# SUPPLIED RECORDS:

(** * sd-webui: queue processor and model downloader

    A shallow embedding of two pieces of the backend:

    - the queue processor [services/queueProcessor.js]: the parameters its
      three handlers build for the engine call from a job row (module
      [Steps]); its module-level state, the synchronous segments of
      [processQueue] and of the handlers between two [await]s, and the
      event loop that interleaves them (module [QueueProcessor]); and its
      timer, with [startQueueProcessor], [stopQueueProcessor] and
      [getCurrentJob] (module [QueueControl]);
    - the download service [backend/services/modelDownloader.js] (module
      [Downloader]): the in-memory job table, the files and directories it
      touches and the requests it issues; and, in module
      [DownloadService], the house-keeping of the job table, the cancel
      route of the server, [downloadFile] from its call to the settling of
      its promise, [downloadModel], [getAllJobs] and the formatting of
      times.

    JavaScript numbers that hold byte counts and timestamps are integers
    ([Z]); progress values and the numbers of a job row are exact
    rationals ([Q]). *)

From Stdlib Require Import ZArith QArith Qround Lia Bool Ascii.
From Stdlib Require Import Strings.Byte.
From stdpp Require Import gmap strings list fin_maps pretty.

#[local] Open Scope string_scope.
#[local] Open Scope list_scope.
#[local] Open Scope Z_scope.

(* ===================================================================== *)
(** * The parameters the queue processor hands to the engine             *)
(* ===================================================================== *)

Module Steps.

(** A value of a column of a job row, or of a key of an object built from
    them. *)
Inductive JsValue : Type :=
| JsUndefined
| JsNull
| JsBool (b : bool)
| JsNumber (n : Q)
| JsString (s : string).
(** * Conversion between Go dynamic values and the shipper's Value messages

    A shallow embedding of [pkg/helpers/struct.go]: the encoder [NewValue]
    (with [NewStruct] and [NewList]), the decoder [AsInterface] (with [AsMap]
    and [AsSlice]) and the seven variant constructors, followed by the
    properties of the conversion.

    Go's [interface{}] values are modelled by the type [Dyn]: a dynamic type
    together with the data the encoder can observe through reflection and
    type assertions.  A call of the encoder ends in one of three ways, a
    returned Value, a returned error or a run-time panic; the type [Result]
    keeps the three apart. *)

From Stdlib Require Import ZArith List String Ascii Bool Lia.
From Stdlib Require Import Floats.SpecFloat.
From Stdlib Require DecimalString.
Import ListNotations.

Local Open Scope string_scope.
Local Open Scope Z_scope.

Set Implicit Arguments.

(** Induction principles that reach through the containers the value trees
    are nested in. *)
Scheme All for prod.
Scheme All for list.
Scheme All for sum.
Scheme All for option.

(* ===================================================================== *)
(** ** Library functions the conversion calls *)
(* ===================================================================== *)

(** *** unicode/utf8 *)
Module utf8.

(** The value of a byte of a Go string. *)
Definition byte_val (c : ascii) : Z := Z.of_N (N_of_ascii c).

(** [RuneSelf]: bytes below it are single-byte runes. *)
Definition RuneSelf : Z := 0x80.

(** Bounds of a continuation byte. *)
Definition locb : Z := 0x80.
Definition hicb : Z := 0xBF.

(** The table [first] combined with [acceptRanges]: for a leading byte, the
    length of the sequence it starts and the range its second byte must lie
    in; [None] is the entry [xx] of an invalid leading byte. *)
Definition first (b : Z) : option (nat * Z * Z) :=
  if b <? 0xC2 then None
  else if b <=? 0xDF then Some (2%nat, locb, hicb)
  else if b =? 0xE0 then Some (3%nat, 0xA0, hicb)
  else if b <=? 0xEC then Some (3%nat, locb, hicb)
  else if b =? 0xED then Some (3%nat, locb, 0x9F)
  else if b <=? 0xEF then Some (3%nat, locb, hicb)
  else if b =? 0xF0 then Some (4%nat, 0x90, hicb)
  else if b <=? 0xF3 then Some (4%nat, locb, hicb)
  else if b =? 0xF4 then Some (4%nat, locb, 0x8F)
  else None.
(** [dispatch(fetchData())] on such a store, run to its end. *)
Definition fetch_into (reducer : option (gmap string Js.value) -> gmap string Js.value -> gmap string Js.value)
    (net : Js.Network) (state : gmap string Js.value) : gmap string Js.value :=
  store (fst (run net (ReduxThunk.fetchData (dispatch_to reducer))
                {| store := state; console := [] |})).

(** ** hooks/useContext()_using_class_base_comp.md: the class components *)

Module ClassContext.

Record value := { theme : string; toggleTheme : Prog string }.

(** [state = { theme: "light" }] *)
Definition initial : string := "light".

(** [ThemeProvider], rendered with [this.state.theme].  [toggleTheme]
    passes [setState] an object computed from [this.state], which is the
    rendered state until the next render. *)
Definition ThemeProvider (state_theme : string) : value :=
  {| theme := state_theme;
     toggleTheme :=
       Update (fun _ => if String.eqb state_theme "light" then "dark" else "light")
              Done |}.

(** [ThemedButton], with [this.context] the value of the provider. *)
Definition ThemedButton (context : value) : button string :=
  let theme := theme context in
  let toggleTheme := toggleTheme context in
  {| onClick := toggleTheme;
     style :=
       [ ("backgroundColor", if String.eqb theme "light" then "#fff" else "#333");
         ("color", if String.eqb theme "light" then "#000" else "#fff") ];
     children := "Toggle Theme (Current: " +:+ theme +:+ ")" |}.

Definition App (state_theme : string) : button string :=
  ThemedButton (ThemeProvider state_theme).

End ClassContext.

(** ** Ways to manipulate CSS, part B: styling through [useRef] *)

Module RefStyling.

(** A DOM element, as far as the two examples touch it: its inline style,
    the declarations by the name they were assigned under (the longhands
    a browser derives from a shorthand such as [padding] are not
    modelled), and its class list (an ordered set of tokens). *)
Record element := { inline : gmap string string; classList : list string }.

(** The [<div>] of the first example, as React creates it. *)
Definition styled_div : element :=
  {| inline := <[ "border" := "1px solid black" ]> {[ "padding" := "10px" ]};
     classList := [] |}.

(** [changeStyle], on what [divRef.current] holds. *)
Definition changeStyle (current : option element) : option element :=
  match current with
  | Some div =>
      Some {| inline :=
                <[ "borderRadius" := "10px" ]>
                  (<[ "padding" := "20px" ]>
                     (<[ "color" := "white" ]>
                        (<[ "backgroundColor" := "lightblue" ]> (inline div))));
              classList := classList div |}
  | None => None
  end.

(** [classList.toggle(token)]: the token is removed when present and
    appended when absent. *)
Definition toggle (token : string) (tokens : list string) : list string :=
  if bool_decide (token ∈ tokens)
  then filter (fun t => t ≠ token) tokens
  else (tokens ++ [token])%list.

# ACTIVITY:
Transcribe the data above in full, keeping every word as it is.

# FINISHED EXERCISE:
(** * sd-webui: queue processor and model downloader

    A shallow embedding of two pieces of the backend:

    - the queue processor [services/queueProcessor.js]: the parameters its
      three handlers build for the engine call from a job row (module
      [Steps]); its module-level state, the synchronous segments of
      [processQueue] and of the handlers between two [await]s, and the
      event loop that interleaves them (module [QueueProcessor]); and its
      timer, with [startQueueProcessor], [stopQueueProcessor] and
      [getCurrentJob] (module [QueueControl]);
    - the download service [backend/services/modelDownloader.js] (module
      [Downloader]): the in-memory job table, the files and directories it
      touches and the requests it issues; and, in module
      [DownloadService], the house-keeping of the job table, the cancel
      route of the server, [downloadFile] from its call to the settling of
      its promise, [downloadModel], [getAllJobs] and the formatting of
      times.

    JavaScript numbers that hold byte counts and timestamps are integers
    ([Z]); progress values and the numbers of a job row are exact
    rationals ([Q]). *)

From Stdlib Require Import ZArith QArith Qround Lia Bool Ascii.
From Stdlib Require Import Strings.Byte.
From stdpp Require Import gmap strings list fin_maps pretty.

#[local] Open Scope string_scope.
#[local] Open Scope list_scope.
#[local] Open Scope Z_scope.

(* ===================================================================== *)
(** * The parameters the queue processor hands to the engine             *)
(* ===================================================================== *)

Module Steps.

(** A value of a column of a job row, or of a key of an object built from
    them. *)
Inductive JsValue : Type :=
| JsUndefined
| JsNull
| JsBool (b : bool)
| JsNumber (n : Q)
| JsString (s : string).
(** * Conversion between Go dynamic values and the shipper's Value messages

    A shallow embedding of [pkg/helpers/struct.go]: the encoder [NewValue]
    (with [NewStruct] and [NewList]), the decoder [AsInterface] (with [AsMap]
    and [AsSlice]) and the seven variant constructors, followed by the
    properties of the conversion.

    Go's [interface{}] values are modelled by the type [Dyn]: a dynamic type
    together with the data the encoder can observe through reflection and
    type assertions.  A call of the encoder ends in one of three ways, a
    returned Value, a returned error or a run-time panic; the type [Result]
    keeps the three apart. *)

From Stdlib Require Import ZArith List String Ascii Bool Lia.
From Stdlib Require Import Floats.SpecFloat.
From Stdlib Require DecimalString.
Import ListNotations.

Local Open Scope string_scope.
Local Open Scope Z_scope.

Set Implicit Arguments.

(** Induction principles that reach through the containers the value trees
    are nested in. *)
Scheme All for prod.
Scheme All for list.
Scheme All for sum.
Scheme All for option.

(* ===================================================================== *)
(** ** Library functions the conversion calls *)
(* ===================================================================== *)

(** *** unicode/utf8 *)
Module utf8.

(** The value of a byte of a Go string. *)
Definition byte_val (c : ascii) : Z := Z.of_N (N_of_ascii c).

(** [RuneSelf]: bytes below it are single-byte runes. *)
Definition RuneSelf : Z := 0x80.

(** Bounds of a continuation byte. *)
Definition locb : Z := 0x80.
Definition hicb : Z := 0xBF.

(** The table [first] combined with [acceptRanges]: for a leading byte, the
    length of the sequence it starts and the range its second byte must lie
    in; [None] is the entry [xx] of an invalid leading byte. *)
Definition first (b : Z) : option (nat * Z * Z) :=
  if b <? 0xC2 then None
  else if b <=? 0xDF then Some (2%nat, locb, hicb)
  else if b =? 0xE0 then Some (3%nat, 0xA0, hicb)
  else if b <=? 0xEC then Some (3%nat, locb, hicb)
  else if b =? 0xED then Some (3%nat, locb, 0x9F)
  else if b <=? 0xEF then Some (3%nat, locb, hicb)
  else if b =? 0xF0 then Some (4%nat, 0x90, hicb)
  else if b <=? 0xF3 then Some (4%nat, locb, hicb)
  else if b =? 0xF4 then Some (4%nat, locb, 0x8F)
  else None.
(** [dispatch(fetchData())] on such a store, run to its end. *)
Definition fetch_into (reducer : option (gmap string Js.value) -> gmap string Js.value -> gmap string Js.value)
    (net : Js.Network) (state : gmap string Js.value) : gmap string Js.value :=
  store (fst (run net (ReduxThunk.fetchData (dispatch_to reducer))
                {| store := state; console := [] |})).

(** ** hooks/useContext()_using_class_base_comp.md: the class components *)

Module ClassContext.

Record value := { theme : string; toggleTheme : Prog string }.

(** [state = { theme: "light" }] *)
Definition initial : string := "light".

(** [ThemeProvider], rendered with [this.state.theme].  [toggleTheme]
    passes [setState] an object computed from [this.state], which is the
    rendered state until the next render. *)
Definition ThemeProvider (state_theme : string) : value :=
  {| theme := state_theme;
     toggleTheme :=
       Update (fun _ => if String.eqb state_theme "light" then "dark" else "light")
              Done |}.

(** [ThemedButton], with [this.context] the value of the provider. *)
Definition ThemedButton (context : value) : button string :=
  let theme := theme context in
  let toggleTheme := toggleTheme context in
  {| onClick := toggleTheme;
     style :=
       [ ("backgroundColor", if String.eqb theme "light" then "#fff" else "#333");
         ("color", if String.eqb theme "light" then "#000" else "#fff") ];
     children := "Toggle Theme (Current: " +:+ theme +:+ ")" |}.

Definition App (state_theme : string) : button string :=
  ThemedButton (ThemeProvider state_theme).

End ClassContext.

(** ** Ways to manipulate CSS, part B: styling through [useRef] *)

Module RefStyling.

(** A DOM element, as far as the two examples touch it: its inline style,
    the declarations by the name they were assigned under (the longhands
    a browser derives from a shorthand such as [padding] are not
    modelled), and its class list (an ordered set of tokens). *)
Record element := { inline : gmap string string; classList : list string }.

(** The [<div>] of the first example, as React creates it. *)
Definition styled_div : element :=
  {| inline := <[ "border" := "1px solid black" ]> {[ "padding" := "10px" ]};
     classList := [] |}.

(** [changeStyle], on what [divRef.current] holds. *)
Definition changeStyle (current : option element) : option element :=
  match current with
  | Some div =>
      Some {| inline :=
                <[ "borderRadius" := "10px" ]>
                  (<[ "padding" := "20px" ]>
                     (<[ "color" := "white" ]>
                        (<[ "backgroundColor" := "lightblue" ]> (inline div))));
              classList := classList div |}
  | None => None
  end.

(** [classList.toggle(token)]: the token is removed when present and
    appended when absent. *)
Definition toggle (token : string) (tokens : list string) : list string :=
  if bool_decide (token ∈ tokens)
  then filter (fun t => t ≠ token) tokens
  else (tokens ++ [token])%list.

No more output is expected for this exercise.